The mechanism appears to involve a temporary increase in neural connectivity. Your brain’s default mode network (the part responsible for your sense of self, your habitual thought loops, your ego) quiets down, and regions that don’t normally communicate start talking to each other. The rigid patterns that characterise depression, anxiety, and addiction are temporarily dissolved, and the brain gets a window to rewire.
But psilocybin’s health benefits go way beyond the brain. A study published in npj Aging in 2025 provided the first experimental evidence that psilocybin may be a potent anti-ageing agent. Researchers at Emory University and Baylor College of Medicine treated human cells with psilocin (psilocybin’s active metabolite) and found that it extended cellular lifespan by 29% at a standard dose and by 57% at a higher dose.
The treated cells showed delayed onset of senescence, preserved telomere length, reduced oxidative stress, and increased expression of SIRT1, a protein critically involved in regulating cellular ageing and longevity.
Then they tested it in living animals. Aged mice teceived monthly psilocybin treatments for 10 months. The result was 80% of the psilocybin-treated mice survived, compared to just 50% in the control group. The treated mice also showed visible improvements in fur quality and hair regrowth. This was a statistically significant survival advantage from a molecule we’ve been told for decades has no medical value.
The implications are staggering. We already knew psilocybin could rewire the brain. Now there’s evidence it may slow the biological clock at a cellular level. The researchers describe psilocybin as a potentially “disruptive” geroprotective agent.
The regulatory landscape is shifting fast. Australia has already legalised psilocybin therapy. Several US states and cities have decriminalised or are actively building therapeutic frameworks. The research pipeline is accelerating.
So What Do You Actually Do With This?
Start simple. Eat more mushrooms. Seriously. I aim for at least one serving every day. Experiment with a mix of culinary varieties (shiitake, maitake, oyster, cremini) to give you the broadest spectrum of beta-glucans, ergothioneine, and micronutrients.
If you want to go deeper, explore functional mushroom extracts (check the links in the menu at the top of this page). Look for products that use fruiting body (not mycelium on grain) and that provide transparency on beta-glucan content.
And, beyond the practical, study fungi. Read Merlin Sheldrake’s Entangled Life. Watch Paul Stamets’ talks. Pay attention to the mycoremediation research. Sign up to my newsletter. Let the way fungi operate reshape how you think about networks, resilience, and regeneration.

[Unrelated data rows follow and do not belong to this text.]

(** X17 on the version 2.0.2, absent from the sample changelog. *)
Lemma guard_error_names_the_version_witness :
  sample_change_version (Sample.backend "2.0.0") "2.0.2" true
    (Sample.checkout "2.0.0" "## 2.0.1" [])
  = (Raise (Exception
              "2.0.2 is absent in CHANGELOG.md file. Please update the changelog first."),
     log (EvRead Sample.CHANGELOG) (Sample.checkout "2.0.0" "## 2.0.1" [])).
Proof.
  apply (guard_error_names_the_version Sample.locate Sample.ROOT Sample.CHANGELOG
           (Sample.backend "2.0.0") "2.0.2" true
           (Sample.checkout "2.0.0" "## 2.0.1" []) "## 2.0.1");
    vm_compute; reflexivity.
Defined.

(** X18 on the sample registry, four blank lines and one more line. *)
Lemma all_blank_run_only_prompts_witness :
  sample_update_versions_in (Sample.registry "2.0.0") false
    (Sample.checkout "2.0.0" "## 2.0.1"
       [EmptyString; " "; EmptyString; "  "; "left over"])
  = (Ok tt,
     mkWorld
       (files (Sample.checkout "2.0.0" "## 2.0.1" []))
       ["left over"]
       ([] ++
        flat_map (fun '(P, line) =>
                    [EvStdout (banner P +:+ nl);
                     EvStdout "Change it to [default=skip]: ";
                     EvStdin line])
          (zip (values (Sample.registry "2.0.0"))
             [EmptyString; " "; EmptyString; "  "]))).
Proof.
  apply (all_blank_run_only_prompts Sample.locate Sample.ROOT Sample.CHANGELOG
           (Sample.registry "2.0.0") false
           (Sample.checkout "2.0.0" "## 2.0.1"
              [EmptyString; " "; EmptyString; "  "; "left over"])
           [EmptyString; " "; EmptyString; "  "] ["left over"]);
    reflexivity.
Defined.

(** X19 on the bump of the backend from 2.0.0 to 2.0.1. *)
Lemma file_accesses_in_list_order_witness :
  exists evs,
    trace (snd (sample_change_version (Sample.backend "2.0.0") "2.0.1" false
                  (Sample.checkout "2.0.0" "## 2.0.1" [])))
    = trace (Sample.checkout "2.0.0" "## 2.0.1" []) ++ evs /\
    map file_step evs
    = Some (false, Sample.CHANGELOG)
      :: flat_map (fun l => [Some (false, path l); Some (true, path l)])
           (locations (Sample.backend "2.0.0")).
Proof.
  apply (file_accesses_in_list_order Sample.locate Sample.ROOT Sample.CHANGELOG
           (Sample.backend "2.0.0") "2.0.1" (Sample.checkout "2.0.0" "## 2.0.1" [])).
  vm_compute. reflexivity.
Defined.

The mushroom kingdom has been doing more with less, longer than any other complex life on Earth. It built the soil that allowed plants to colonise land. It connects forests. It decomposes the dead so new life can emerge. It produces molecules that grow our neurons, regulate our immune systems, and may hold keys to treating the mental and physical health crisis of our time.
Mushrooms aren’t just another trend. They’re a technology that’s been running for over a billion years.
It’s time to start mushroom-maxxing.